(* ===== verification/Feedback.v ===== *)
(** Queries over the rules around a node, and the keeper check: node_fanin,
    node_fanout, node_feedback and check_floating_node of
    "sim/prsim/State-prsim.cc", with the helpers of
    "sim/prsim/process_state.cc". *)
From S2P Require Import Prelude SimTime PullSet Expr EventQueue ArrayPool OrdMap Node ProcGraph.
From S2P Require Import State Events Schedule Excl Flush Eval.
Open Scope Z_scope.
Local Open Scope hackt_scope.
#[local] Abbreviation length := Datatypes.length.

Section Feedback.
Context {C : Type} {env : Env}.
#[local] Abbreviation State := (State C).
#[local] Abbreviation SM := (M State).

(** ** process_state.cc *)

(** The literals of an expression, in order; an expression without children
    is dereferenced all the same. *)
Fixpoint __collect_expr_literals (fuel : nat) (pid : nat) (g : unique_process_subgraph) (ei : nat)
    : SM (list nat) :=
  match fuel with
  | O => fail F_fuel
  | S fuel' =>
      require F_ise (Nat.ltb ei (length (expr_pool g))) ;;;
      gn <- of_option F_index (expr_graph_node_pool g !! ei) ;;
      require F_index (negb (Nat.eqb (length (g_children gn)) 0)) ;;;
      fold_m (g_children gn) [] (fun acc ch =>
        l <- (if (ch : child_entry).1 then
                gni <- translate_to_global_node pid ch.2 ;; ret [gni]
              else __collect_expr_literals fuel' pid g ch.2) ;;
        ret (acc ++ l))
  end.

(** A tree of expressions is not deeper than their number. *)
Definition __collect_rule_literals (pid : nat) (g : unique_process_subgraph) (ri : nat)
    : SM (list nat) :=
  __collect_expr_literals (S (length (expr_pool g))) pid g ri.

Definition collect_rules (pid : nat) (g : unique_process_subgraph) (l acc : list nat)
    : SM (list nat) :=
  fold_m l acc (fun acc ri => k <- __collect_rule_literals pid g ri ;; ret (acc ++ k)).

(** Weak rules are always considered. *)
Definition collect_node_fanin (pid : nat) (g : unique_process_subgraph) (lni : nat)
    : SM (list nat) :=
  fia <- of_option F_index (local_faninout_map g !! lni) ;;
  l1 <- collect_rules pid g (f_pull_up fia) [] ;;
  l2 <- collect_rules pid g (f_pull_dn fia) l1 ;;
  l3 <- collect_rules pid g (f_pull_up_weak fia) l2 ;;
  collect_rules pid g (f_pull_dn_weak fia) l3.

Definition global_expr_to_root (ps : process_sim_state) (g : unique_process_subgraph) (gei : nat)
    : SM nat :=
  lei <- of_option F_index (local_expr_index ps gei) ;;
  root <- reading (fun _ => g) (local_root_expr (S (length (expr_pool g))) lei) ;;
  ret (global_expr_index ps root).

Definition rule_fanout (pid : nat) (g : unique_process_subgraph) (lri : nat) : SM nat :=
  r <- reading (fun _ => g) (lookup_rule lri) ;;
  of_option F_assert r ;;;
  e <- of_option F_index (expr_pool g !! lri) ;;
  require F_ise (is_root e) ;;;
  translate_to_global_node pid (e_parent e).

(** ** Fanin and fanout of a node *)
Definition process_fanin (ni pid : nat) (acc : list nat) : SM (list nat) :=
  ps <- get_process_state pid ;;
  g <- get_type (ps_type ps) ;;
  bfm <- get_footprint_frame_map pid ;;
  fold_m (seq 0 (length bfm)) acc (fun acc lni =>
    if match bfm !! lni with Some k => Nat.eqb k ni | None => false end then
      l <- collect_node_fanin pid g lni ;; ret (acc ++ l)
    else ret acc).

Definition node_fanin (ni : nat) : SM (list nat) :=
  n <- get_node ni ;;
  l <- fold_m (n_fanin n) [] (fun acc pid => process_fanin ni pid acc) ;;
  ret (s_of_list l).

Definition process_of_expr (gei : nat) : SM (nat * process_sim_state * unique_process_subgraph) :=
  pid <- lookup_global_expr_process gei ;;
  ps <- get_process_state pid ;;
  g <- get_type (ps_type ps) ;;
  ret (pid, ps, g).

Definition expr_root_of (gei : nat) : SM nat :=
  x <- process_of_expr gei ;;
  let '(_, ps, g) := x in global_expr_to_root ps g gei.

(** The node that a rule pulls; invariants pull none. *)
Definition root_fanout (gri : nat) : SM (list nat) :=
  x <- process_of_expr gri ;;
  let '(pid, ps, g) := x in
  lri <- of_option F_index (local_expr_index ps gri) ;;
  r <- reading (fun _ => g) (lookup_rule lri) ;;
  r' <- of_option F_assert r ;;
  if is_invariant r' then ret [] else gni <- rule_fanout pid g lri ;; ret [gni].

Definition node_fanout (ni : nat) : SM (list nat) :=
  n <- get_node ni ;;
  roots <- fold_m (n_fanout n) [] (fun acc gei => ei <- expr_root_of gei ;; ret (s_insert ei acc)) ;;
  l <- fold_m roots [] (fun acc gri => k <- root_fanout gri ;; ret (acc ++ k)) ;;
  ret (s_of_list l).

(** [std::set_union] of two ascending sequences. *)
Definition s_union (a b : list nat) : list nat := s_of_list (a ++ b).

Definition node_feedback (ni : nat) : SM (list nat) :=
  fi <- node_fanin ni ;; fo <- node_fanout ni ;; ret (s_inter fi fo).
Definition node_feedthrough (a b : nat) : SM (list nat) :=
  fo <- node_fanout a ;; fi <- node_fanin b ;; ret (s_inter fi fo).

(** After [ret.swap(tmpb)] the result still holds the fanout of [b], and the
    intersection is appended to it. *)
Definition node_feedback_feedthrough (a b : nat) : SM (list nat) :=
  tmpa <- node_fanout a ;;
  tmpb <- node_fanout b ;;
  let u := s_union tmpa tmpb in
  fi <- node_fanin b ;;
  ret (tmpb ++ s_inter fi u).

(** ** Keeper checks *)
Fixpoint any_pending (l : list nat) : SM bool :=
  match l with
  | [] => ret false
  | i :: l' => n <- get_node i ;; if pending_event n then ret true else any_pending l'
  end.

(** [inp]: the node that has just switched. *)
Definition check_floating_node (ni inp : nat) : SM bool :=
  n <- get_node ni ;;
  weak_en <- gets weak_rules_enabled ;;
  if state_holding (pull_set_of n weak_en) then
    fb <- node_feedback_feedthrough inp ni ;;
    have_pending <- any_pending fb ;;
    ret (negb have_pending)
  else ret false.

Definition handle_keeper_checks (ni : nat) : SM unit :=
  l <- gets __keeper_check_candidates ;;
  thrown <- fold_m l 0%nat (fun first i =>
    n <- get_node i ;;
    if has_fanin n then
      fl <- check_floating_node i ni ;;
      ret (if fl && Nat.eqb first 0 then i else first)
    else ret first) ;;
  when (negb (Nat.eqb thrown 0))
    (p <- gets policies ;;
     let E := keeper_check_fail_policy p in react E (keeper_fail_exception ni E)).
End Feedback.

*PROBLEM*.
Note each line above that holds "Fixpoint", then copy all of them.

*ANSWER TO THIS EXERCISE*.
Fixpoint __collect_expr_literals (fuel : nat) (pid : nat) (g : unique_process_subgraph) (ei : nat)
Fixpoint any_pending (l : list nat) : SM bool :=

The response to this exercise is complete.